Sulle energie rinnovabili, tema spesso collegato alla sostenibilità ambientale, osservo che l’agricoltura produce energia elettrica e biogas con i biodigestori ormai molto diffusi nelle aree degli allevamenti zootecnici intensivi, sebbene occorre evitare di usare il mais come materia prima, prodotto già carente, da destinare piuttosto all’alimentazione zootecnica. Sulle energie rinnovabili atmosferiche, il vento e il sole molti anni di utilizzo hanno ridotto di poco il consumo degli idrocarburi sfregiando l’ambiente e sono costati all’Italia ben 240 miliardi in dieci anni di incentivi e gravano ancora per 12 miliardi di euro ogni anno sulle bollette delle imprese e delle famiglie italiane. Sempre sul tema delle energie rinnovabili si è riaperto il confronto su tutte le soluzioni che la scienza e la tecnica possono proporre per avere energia pulita. E’ tornato al centro del dibattito l’uso e la produzione di energia nucleare. Un gruppo di parlamentari europei ha presentato una mozione nella quale si afferma che l’obbiettivo dl raggiungere il CO2free nel 2050 si potrà ottenere solo con la rinascita del nucleare in quanto non saranno sufficienti l’energia solare e il vento e saranno necessarie tutte le sorgenti a basse emissioni di carbonio. In questo campo l’Italia ha già chiuso ogni prospettiva, mentre la Francia produce il 20 % dell’energia col nucleare e la vende anche a noi. Ricordo che vi sono 58 centrali nucleari a corona dei nostri confini alpini, e che nel mondo operano 443 Reattori nucleari e questa fonte fi energia è al quarto posto dopo carbone, gas e idroelettrico naturale. Il nucleare di terza generazione ha il vantaggio di essere sicuro, con zero emissioni e basso costo di esercizio, contro l’alto costo iniziale e il problematico trattamento dei rifiuti radioattivi.

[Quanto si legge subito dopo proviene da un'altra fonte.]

(* ===== verification/DaemonTokens.v ===== *)
(** * References in the protocol agent

    Every reference to a stored bundle that the protocol agent holds or sends was
    given to it: a handler moves the references of its queues and of the event to
    its queues, to the storage agent, to clients and to peers, and none of them
    twice. *)
From S2P Require Import Prelude RustStr Actor Cbor CborRfc Flags CrcTime Endpoint PrimaryBlock.
From S2P Require Import Block Bundle Fragment FragmentSize AdminRecord Storage StorageSystem.
From S2P Require Import StorageShape ProtocolAgent ProtocolAgentProps.
Import Crc Time ProtocolAgent.

(** All bundles of a map of queues. *)
Definition flat (m : gmap Endpoint (list StoredBundleRef)) : list StoredBundleRef :=
  concat (snd <$> map_to_list m).

Definition queues (d : Daemon) : list StoredBundleRef := flat (local_bundles d) ++ flat (remote_bundles d).

(** Where the outputs of the agent go. *)
Definition to_storage (x : Output) : option Message :=
  match x with ToStorage m => Some m | _ => None end.
Definition leaving (x : Output) : option StoredBundleRef :=
  match x with ClientDeliverBundle _ r | AgentForwardBundle _ r => Some r | ToStorage _ => None end.
Definition output_ref (x : Output) : option StoredBundleRef :=
  match x with ToStorage m => message_ref m | _ => leaving x end.

Lemma flat_split m k : flat m ≡ₚ default [] (m !! k) ++ flat (delete k m).
Proof.
  unfold flat. destruct (m !! k) as [q|] eqn:E; simpl.
  - rewrite <-(insert_id m k q E) at 1. rewrite <-insert_delete_eq.
    rewrite map_to_list_insert by apply lookup_delete_eq. done.
  - by rewrite delete_id.
Qed.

Rientra nel tema delle rinnovabili l’ambizioso obbiettivo fissato dalla UE di raggiungere la neutralità climatica entro il 2050. Si considera ciò possibile, seguendo le direttive del Trattato di Parigi, di abbattere le emissioni di CO2 nella convinzione sostenuta dall’IPCC che essa sia la causa prevalente dell’effetto serra e che sia prodotta dalle attività umane. Tale tesi non è dimostrata ed è sostenuta dai parametri elaborati dagli algoritmi in funzione di sibille in grado di prevedere il futuro. Noi agronomi, a conoscenza del metabolismo dei vegetali, non possiamo accettare tale tesi senza considerare che la CO2 è cibo per le piante che viene assorbita per produrre i propri tessuti emettendo ossigeno. Quindi è vita sia per le piante che per l’uomo, scienziati compresi. Si pensa anche allo stoccaggio della CO2, ma non vi è migliore stoccaggio di un campo di mais. Noto che gli autori meno condizionati dal pensiero unico mondiale ricordano le variazioni di temperatura globale durante il neozoico e il neolitico, quando l’uomo non bruciava petrolio, o il clima caldo dell’epoca dell’Impero Romano e del XIII secolo, mentre nel 1650/1750 si è registrata la cosiddetta “piccola glaciazione”.

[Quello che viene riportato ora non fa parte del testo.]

(* ===== verification/Forwarding.v ===== *)
(** * Bundles that cross a connection

    Two nodes with a session between them: the session agents (TcpclAgents) on both
    sides of the connection (TcpclPair).  A bundle that an agent is to forward goes to
    the send channel of the session with a channel for the result; a task waits for
    the result and reports it.  A transfer that a session has received goes to the
    agent, and from there to the storage agent. *)
From S2P Require Import Prelude RustStr Actor Cbor Endpoint PrimaryBlock Storage ProtocolAgent Routing Peers.
From S2P Require Import TcpclMessages TcpclStateMachine TcpclSession TcpclAgents TcpclPair TcpclPairProps.
Import TCPCLSessionAgent.

(** An agent with what it said, everything it put on the send channel, the listeners
    that wait for a result, and the number of transfers it has taken. *)
Record Agent := {
  agent : TCPCLSessionAgent;
  said : list TCPCLSessionAgent.Output;
  channel : list (TransferRequest * StoredBundleRef);
  listeners : list (TransferRequest * StoredBundleRef);
  taken : nat;
}.

Definition fresh_agent : Agent :=
  {| agent := new_agent; said := []; channel := []; listeners := []; taken := 0 |}.

(** The request for a bundle; the channel for its result is new. *)
Definition request (g : Agent) (d : bytes) : TransferRequest :=
  {| bundle_data := d; result_sender := Z.of_nat (length (channel g)) |}.

Definition result_of (e : option TransferSendErrors) : option (option ()) :=
  Some (match e with None => Some () | Some _ => None end).

(** The handlers that have nothing to do with a transfer. *)
Inductive control : handler () → Prop :=
| CShutdown close_sent : control (Shutdown close_sent)
| CForceShutdown : control ForceShutdown
| CConnectionInfo item : control (HandleConnectionInfo item)
| CEnded failed ci : control (session_ended failed ci)
| CGone bundle : control (AgentForwardBundle bundle None true None)
| CClosed bundle d : control (AgentForwardBundle bundle (Some d) false None).

(** What an agent does; [x] is its session. *)
Inductive agent_step (x : Side) (g : Agent) : Agent → Prop :=
| AgentForwards bundle d a o :
    AgentForwardBundle bundle (Some d) true None (agent g) = Ok ((), a, o) →
    agent_step x g {| agent := a; said := said g ++ o; channel := channel g ++ [(request g d, bundle)];
                      listeners := listeners g ++ [(request g d, bundle)]; taken := taken g |}
| AgentReports r bundle e l1 l2 a o :
    OResult r e ∈ outs x → listeners g = l1 ++ (r, bundle) :: l2 →
    listener (destination_endpoint (ref_primary bundle)) bundle (result_of e) (agent g) = Ok ((), a, o) →
    agent_step x g {| agent := a; said := said g ++ o; channel := channel g; listeners := l1 ++ l2;
                      taken := taken g |}
| AgentReceives t a o :
    received (outs x) !! taken g = Some t →
    HandleTransfer true (transfer_data t) (agent g) = Ok ((), a, o) →
    agent_step x g {| agent := a; said := said g ++ o; channel := channel g; listeners := listeners g;
                      taken := S (taken g) |}
| AgentControl h a o :
    control h → h (agent g) = Ok ((), a, o) →
    agent_step x g {| agent := a; said := said g ++ o; channel := channel g; listeners := listeners g;
                      taken := taken g |}.

Record Link := { pair : Pair; active_agent : Agent; passive_agent : Agent }.

(** A session takes its requests from the channel of its agent. *)
Definition from_channel (x : Side) (g : Agent) : Prop :=
  ∀ r, r ∈ requests x → ∃ bundle, (r, bundle) ∈ channel g.

Inductive link_step (l : Link) : Link → Prop :=
| LinkSession p :
    pair_step (pair l) p → from_channel (active p) (active_agent l) → from_channel (passive p) (passive_agent l) →
    link_step l {| pair := p; active_agent := active_agent l; passive_agent := passive_agent l |}
| LinkActive g : agent_step (active (pair l)) (active_agent l) g →
    link_step l {| pair := pair l; active_agent := g; passive_agent := passive_agent l |}
| LinkPassive g : agent_step (passive (pair l)) (passive_agent l) g →
    link_step l {| pair := pair l; active_agent := active_agent l; passive_agent := g |}.

Inductive link_reachable : Link → Prop :=
| link_start id1 tls1 now1 id2 tls2 now2 :
    link_reachable {|
      pair := {| active := new_side (new_active id1 tls1) now1; passive := new_side (new_passive id2 tls2) now2 |};
      active_agent := fresh_agent; passive_agent := fresh_agent |}
| link_next l l' : link_reachable l → link_step l l' → link_reachable l'.

(** ** Invariant *)

Definition stores (o : list TCPCLSessionAgent.Output) : list bytes :=
  omap (λ o, match o with StoreReceivedBundle d => Some d | _ => None end) o.

Record agent_ok (x : Side) (g : Agent) : Prop := {
  ag_from : from_channel x g;
  ag_sender i r b : channel g !! i = Some (r, b) → result_sender r = Z.of_nat i;
  ag_listeners e : e ∈ listeners g → e ∈ channel g;
  ag_forwarded e b : EventBundleForwarded e b ∈ said g →
    ∃ r, (r, b) ∈ channel g ∧ OResult r None ∈ outs x;
  ag_taken : (taken g ≤ length (received (outs x)))%nat;
  ag_stores : stores (said g) = map transfer_data (take (taken g) (received (outs x)));
}.

Lemma stores_app l k : stores (l ++ k) = stores l ++ stores k.
Proof. apply omap_app. Qed.

Definition quiet (o : list TCPCLSessionAgent.Output) : Prop :=
  stores o = [] ∧ ∀ e b, EventBundleForwarded e b ∉ o.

A sostegno delle tesi esposte per ridurre la sottonutrizione si può condividere l’affermazione di Papa Francesco in occasione della cerimonia inaugurale del Consiglio Direttivo del Fondo internazionale per lo sviluppo agricolo: “Considerare i progressi nell’innovazione e nell’imprenditoria come elementi chiave per trasformare le comunità rurali e sradicare la malnutrizione”. E riguardo alla nostra situazione il Responsabile Agroalimentare di Nomisma, Denis Pandini ha affermato: “Non dobbiamo dimenticare che per molte derrate primarie l’Italia non è autosufficiente e negli ultimi dieci anni il nostro import agricolo è cresciuto del 55 % e la tenuta socioeconomica dei nostri territori è legata alla filiera alimentare”.

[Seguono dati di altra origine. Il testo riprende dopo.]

Lemma auth_init_tls tls_ok s s' o out :
  auth s out → init_tls tls_ok s = Ok (s', o) →
  auth s' (out ++ o) ∧ statemachine s' = statemachine s ∧
  (sm_contact_header_done (statemachine s) = true → initialized_tls s' = true).
Proof.
  intros A H. destruct (init_tls_frame _ _ _ _ H) as (Hm & Hk & _). unfold init_tls in H.
  destruct (initialized_tls s) eqn:Et; simpl in H.
  { simplify_eq. split_and!; [by rewrite app_nil_r|done..]. }
  destruct (sm_contact_header_done (statemachine s)) eqn:Ed; [|simplify_eq; split_and!; [by rewrite app_nil_r|done..]].
  assert (contact (state (statemachine s)) = false) as Hc.
  { destruct A as [A1 _ _ _ _ _]. unfold sm_contact_header_done in Ed.
    destruct (state (statemachine s)) eqn:Es; try done. exact (A1 _ eq_refl). }
  destruct A as [A1 A2 A3 A4 A5 A6].
  apply bind_Ok in H as (tls & Ht & H).
  assert (Hus : uses_tls (statemachine s) ↔ tls = true).
  { by eapply uses_tls_iff. }
  assert (Hnone : OUpgradeTls ∉ out) by (intros Hin; destruct (A5 Hin); congruence).
  assert (Hnoann : ∀ o1 id mru o2, out ≠ o1 ++ OEstablished id mru :: o2).
  { intros o1 id mru o2 E. destruct (A6 _ _ _ _ E); congruence. }
  assert (initialized_tls s' = true ∧ o = if tls then [OUpgradeTls] else []) as [Hi ->].
  { destruct tls; [destruct tls_ok|]; by simplify_eq. }
  split; [|split; [by rewrite Hm|done]]. split; rewrite ?Hm, ?Hk, ?Hi; try done.
  - intros _ Hu. apply Hus in Hu as ->. set_solver.
  - destruct tls; [intros _; split; [done|by apply Hus]|]. rewrite app_nil_r. intros Hin. by destruct Hnone.
  - intros o1 id mru o2 E. exfalso. destruct tls; [|rewrite app_nil_r in E; by eapply Hnoann].
    apply app_eq_inv in E as [(k & -> & E)|(k & -> & E)].
    + destruct k; simplify_eq/=. by eapply Hnoann.
    + by destruct k as [|? [|]].
Qed.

La politica agricola italiana non può quindi in alcun modo prescindere dalla competitività e produttività delle aziende agricole e nel tempo stesso non può esimersi dall’essere sostenibile.  Nello scenario che dobbiamo affrontare strumenti come le tecnologie del genere precision farming o il miglioramento genetico sono un insostituibile contributo verso un futuro accettabile.